I didn't encounter the Dao de Jing until later in life, but the opening bit has always seemed straightforward to me. I first saw it as "the way that can be described is not the Way", but also "the way that can be traveled is not the eternal Way". That is, the eternal (spiritual) Way cannot be concretized, just as a name is not the real thing. Or, given that this is HN, "the software development methodology that can be executed like a program is not software development methodology". ("The Agile that can be PM'd is not Agile.")

However, I think it might require some life maturity to recognize that. Certainly a recovery from Englightenment rationalism. My person experience is that an understanding that "the name that can be named/identified is not the eternal Name" and "the way that can be walked is not the eternal Way" took me until around my 40s to appreciate.

Daoism also appears to have taken a literalist turn (ironically). The book "Taoism: the Parting of the Ways" [1], by (former) Harvard Professor Holmes Welch, interprets the text as being a guide to a mystical way of living, similar to St. John of the Cross (minus the Christian part), which is fascinating. Then he describes how the two main factions took the text literally, and how that evolved.

[1] I have a summary at http://geoffprewett.com/BookReviews/TaoismThePartingOfTheWay...

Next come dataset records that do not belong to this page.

(** An envelope of unknown or missing type, a payload that is not JSON and
    a known request without its [data] member are answered with one [error]
    envelope and nothing else happens; in particular the socket stays as it
    was. *)
Theorem rejected_envelopes st ws me myname :
  (forall ty d, ty ∉ knownTypes ->
     exec (onMessage castObjectId objectId ws me myname (Some (mkMsg (Some ty) d))) st
     = sendError ws ("Unknown message type: " ++ ty) st)
  /\ (forall d,
       exec (onMessage castObjectId objectId ws me myname (Some (mkMsg None d))) st
       = sendError ws "Unknown message type: undefined" st)
  /\ exec (onMessage castObjectId objectId ws me myname None) st
     = sendError ws "Invalid message format. Please send valid JSON." st
  /\ (forall ty, ty ∈ knownTypes -> ty <> "get_online_users" ->
       exec (onMessage castObjectId objectId ws me myname (Some (mkMsg (Some ty) None))) st
       = sendError ws "Invalid message format. Please send valid JSON." st)
  /\ (forall msg, sockets (sendError ws msg st) = sockets st
                  /\ messages (sendError ws msg st) = messages st
                  /\ received ws (sendError ws msg st)
                     = (received ws st
                        ++ if isOpen ws st then [error msg (now st)] else [])%list).
Proof.
  split; [|split; [|split; [|split]]].
  - intros ty d Hty. unfold knownTypes in Hty.
    rewrite !not_elem_of_cons in Hty.
    destruct Hty as (H1 & H2 & H3 & H4 & H5 & _).
    unfold exec, onMessage, handleMessage. cbn [type data default].
    rewrite !(proj2 (String.eqb_neq ty _)) by assumption. reflexivity.
  - reflexivity.
  - reflexivity.
  - intros ty Hty Hne. unfold knownTypes in Hty.
    rewrite !elem_of_cons in Hty.
    destruct Hty as [->|[->|[->|[->|[->|Hty]]]]]; try reflexivity;
      [congruence|inversion Hty].
  - intros msg. unfold sendError. rewrite received_sendToClient, sendToClient_run.
    rewrite bool_decide_eq_true_2 by reflexivity. auto.
Qed.

(** *** The heartbeat *)

Lemma heartbeat_client a s :
  let s' := if bool_decide (isAlive <$> sockets s !! a = Some (Some false))
            then ws_terminate a s
            else ws_ping a (with_sockets (alter (setIsAlive false) a) s) in
  sockets s' = alter beat a (sockets s)
  /\ clients s' = clients s /\ connectedClients s' = connectedClients s
  /\ users s' = users s /\ messages s' = messages s /\ now s' = now s.
Proof.
  destruct (bool_decide _) eqn:Hb; simpl.
  - apply bool_decide_eq_true in Hb.
    destruct (sockets s !! a) as [k|] eqn:Hk; [|discriminate Hb].
    simpl in Hb. injection Hb as Hb.
    unfold ws_terminate. rewrite Hk. simpl.
    destruct (readyState k) eqn:Hr; simpl; (split; [|repeat split]);
      try (apply alter_ext; intros x Hx; assert (x = k) as -> by congruence;
           unfold beat; rewrite decide_True by exact Hb;
           rewrite decide_False by congruence; reflexivity).
    symmetry; apply alter_id; intros x Hx; assert (x = k) as -> by congruence;
      unfold beat; rewrite decide_True by exact Hb;
      rewrite decide_True by exact Hr; reflexivity.
  - apply bool_decide_eq_false in Hb.
    assert (Hs : alter (setIsAlive false) a (sockets s) = alter beat a (sockets s)).
    { apply alter_ext. intros k Hk. unfold beat. rewrite decide_False; [reflexivity|].
      intros E. apply Hb. rewrite Hk. simpl. rewrite E. reflexivity. }
    unfold ws_ping. destruct (isOpen _ _); simpl; (split; [exact Hs|repeat split]).
Qed.

Lemma heartbeat_clients (l : list nat) s :
  NoDup l ->
  let s' := foldl (fun acc ws =>
                     if bool_decide (isAlive <$> sockets acc !! ws = Some (Some false))
                     then ws_terminate ws acc
                     else ws_ping ws (with_sockets (alter (setIsAlive false) ws) acc))
                  s l in
  (forall x, sockets s' !! x
             = if decide (x ∈ l) then beat <$> sockets s !! x else sockets s !! x)
  /\ clients s' = clients s /\ connectedClients s' = connectedClients s
  /\ users s' = users s /\ messages s' = messages s /\ now s' = now s.
Proof.
  revert s. induction l as [|a l IH]; intros s Hnd; simpl.
  - repeat split.
  - apply NoDup_cons in Hnd as [Ha Hnd].
    destruct (heartbeat_client a s) as (Hs & Hc & Hr & Hu & Hm & Hn).
    simpl in Hs, Hc, Hr, Hu, Hm, Hn.
    set (s1 := if bool_decide (isAlive <$> sockets s !! a = Some (Some false))
               then ws_terminate a s
               else ws_ping a (with_sockets (alter (setIsAlive false) a) s)) in *.
    specialize (IH s1 Hnd). simpl in IH.
    destruct IH as (Hs' & Hc' & Hr' & Hu' & Hm' & Hn').
    split; [|repeat split; congruence].
    intros x. rewrite Hs', Hs.
    destruct (decide (x = a)) as [->|Hne].
    + rewrite decide_False by exact Ha. rewrite lookup_alter_eq.
      rewrite decide_True by left. reflexivity.
    + rewrite lookup_alter_ne by congruence.
      apply decide_ext. rewrite elem_of_cons. intuition congruence.
Qed.
(** * Angular DevTools: injector tree serialization and merging

    A shallow embedding of the parts of the DevTools backend
    (client-event-subscribers, component-tree) and of the DevTools tabs
    component that build, serialize and merge injector resolution paths.

    JavaScript values are modelled as follows.
    - Strings are [string]; a property that may be [undefined] is an [option].
    - Live objects of the inspected page (DOM nodes, injector instances,
      module types) are known by their address only, an [ObjRef]; a JS [Map]
      keyed by objects is a [gmap ObjRef _].
    - An evaluation that raises a [TypeError] returns [None]. *)

From stdpp Require Import gmap strings list fin_maps.
From Stdlib Require Import ZArith.

Set Warnings "-register-all".

Open Scope string_scope.
Open Scope list_scope.

(** * The code *)

(** ** Values shared by the page and the DevTools panel *)

(** Address of a live object of the inspected page. *)
Abbreviation ObjRef := positive.

(** An injector record as the backend emits it: [type], the display label
    [owner] ([undefined] when an element hosts no directive), the stable
    [id], and the live [instance] when the record still carries one. *)
Record SerializedInjector : Type := MkSerializedInjector {
  si_type : string;
  si_owner : option string;
  si_id : string;
  si_instance : option ObjRef;
}.

(** ** component-tree: [queryDirectiveForest] *)

(** [ComponentTreeNode]: the element name stands for the payload
    (component, directives, native element); the lookup reads [children]
    only. *)
Inductive ComponentTreeNode : Type :=
  MkComponentTreeNode { element : string; ctn_children : list ComponentTreeNode }.

(** [forest[i]] for a JS number used as an array index.  A number that is
    not a non-negative integer names no element; the negative integers
    stand for all such numbers. *)
Definition arrayAt {A : Type} (arr : list A) (i : Z) : option A :=
  if decide (0 ≤ i)%Z then arr !! Z.to_nat i else None.

(** The body of [for (const i of position)], with the loop variables
    [node] and [forest] as arguments. *)
Fixpoint queryLoop (position : list Z) (forest : list ComponentTreeNode)
    (node : option ComponentTreeNode) : option ComponentTreeNode :=
  match position with
  | [] => node
  | i :: rest =>
      match arrayAt forest i with
      | None => None
      | Some n => queryLoop rest (ctn_children n) (Some n)
      end
  end.

(** [null] is [None]. *)
Definition queryDirectiveForest (position : list Z)
    (forest : list ComponentTreeNode) : option ComponentTreeNode :=
  if bool_decide (length position = 0) then None
  else queryLoop position forest None.

(** ** client-event-subscribers: serializing the forest *)

(** A record of [ng.getInjectorResolutionPath]: [owner] is a live object
    (the debug node of an element, a module type, an injector class) and
    [instance] the live injector, absent on element records. *)
Record RawInjector : Type := MkRawInjector {
  raw_type : string;
  raw_owner : ObjRef;
  raw_instance : option ObjRef;
}.
(** * Evaluation of synthetic tables against real ones (mimic/evaluation.py)

    A shallow embedding of the evaluation script: column isolation, the
    per-column prediction score with its constant fallback, the
    predictive-utility aggregate and the marginal-probability aggregate.

    Modelling conventions.
    - numpy/pandas floating-point numbers are modelled as exact rationals
      ([Q]); rounding, NaN and infinities are outside the model, and
      numeric equality of results is [Qeq] ([==]).
    - A pandas DataFrame is a row count together with its labelled columns
      in order.  The model follows pandas on frames whose column labels are
      pairwise distinct ([NoDup (columns df)]).
    - Python exceptions are values of [exn]; code that may raise and that
      prints or calls the modelling library runs in [Run], which records
      the sequence of those effects and ends in a value or an exception.
    - The model factory and the scoring function are arguments, as in the
      source.  They are deterministic (the script seeds its random number
      generators), hence functions. *)

From Stdlib Require Import QArith Sorted Lqa.
From stdpp Require Import base option list gmap strings.

Local Open Scope string_scope.
Local Open Scope list_scope.

(** ** Data *)

Definition label := string.

(** One-dimensional float array. *)
Definition vec := list Q.

(** Two-dimensional float array, stored by columns; [n_rows] keeps the
    shape when there is no column. *)
Record ndarray2 : Type := Ndarray2 {
  n_rows : nat;
  col_data : list vec
}.

(** pandas DataFrame: the length of its index and its labelled columns. *)
Record DataFrame : Type := mkDataFrame {
  nrows : nat;
  series : list (label * vec)
}.

(** [df.columns] *)
Definition columns (df : DataFrame) : list label := (series df).*1.

(** [df.values] *)
Definition values (df : DataFrame) : ndarray2 :=
  {| n_rows := nrows df; col_data := (series df).*2 |}.

(** Exceptions.  All of them are subclasses of Python's [Exception]. *)
Inductive exn : Type :=
  | Exception (msg : string)          (* raise Exception('...') *)
  | RuntimeError (msg : string)       (* a bare [raise] with nothing to re-raise *)
  | KeyError (key : label)            (* a column label that the frame lacks *)
  | IndexError (msg : string)         (* index out of bounds *)
  | ZeroDivisionError (msg : string)  (* [/] by a zero Python int *)
  | LibraryError (msg : string).      (* raised by the model or the scorer *)

(** Effects, in the order the program performs them. *)
Inductive event : Type :=
  | Call_fit (X : ndarray2) (y : vec)              (* clf.fit(X, y) *)
  | Call_predict_proba (X : ndarray2)              (* clf.predict_proba(X) *)
  | Call_score (y_true y_pred : vec)               (* score(y_true, y_pred) *)
  | Print_scores (i : nat) (real_score synthetic_score : Q)
  | Print_exn (e : exn)                            (* print(e) *)
  | Print_failed (i : nat)                         (* print(i, 'Failed.') *)
  | Savefig (file : string) (xs ys : list Q)       (* scatter plot saved *)
  | To_csv (file : string) (xs ys : list Q).       (* the plotted pairs *)

(** ** Computations that log effects and may raise *)

Definition Run (A : Type) : Type := (list event * (exn + A))%type.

mbivert 6 hours ago | parent | next [-]

> but the opening bit has always seemed straightforward to me

the a/symmetry of the opening bits in Chinese, visually echoes a taiji:

> 道可道,

> 非恆道;

> 名可名,

> 非恆名。

given the diversity of translations available for those bits, I think it's fair to say that there's room for debate regarding their exact meaning − dare I say

amusingly, by being certain one understand what it means, somehow one really does not. Lao-Tseu may have been way, way wiser than average.

anondual 5 hours ago | parent | prev | next [-]

You should have posted your comment at the top.

> Daoism also appears to have taken a literalist turn (ironically).

It's incredibly ironic. To those who wonder where the irony is, imagine writing a book of poems on "freesbeing", which you describe as an ineffable experience that one gets when they play the freesbee. In your book, most passages allude to subtleties that escape any reader who isn't a freesbee enthousiast. And so, only those who pick up a freesbee and start throwing it unlock the meaning in your book. Then thousands of years later, intellectuals try to explain "freesbeing" without knowing what even is the freesbee.

Daoism is a practical guide to a mystical way of life. Similar to the teachings of Buddhist mystics, Advaitist mystics, Christian mystics, Sufi mystics, and so forth. Most such teachings are very practical and somewhat point in the same (inner) direction. A shared core tenet is that experiences are infinitely more valid (i.e. true) than the content of thoughts (i.e. concepts, philosophy, beliefs, labels, words, etc) used to describe them. Said more commonly, the mind -- the craddle of thoughts, the mother of all concepts, explanations, and philosophies -- is a liar. This is peppered everywhere in the Tao Te Ching, starting from the very first line. Yet, most interpretations of it are conceptual, trying to make it into some kind of a philosophy.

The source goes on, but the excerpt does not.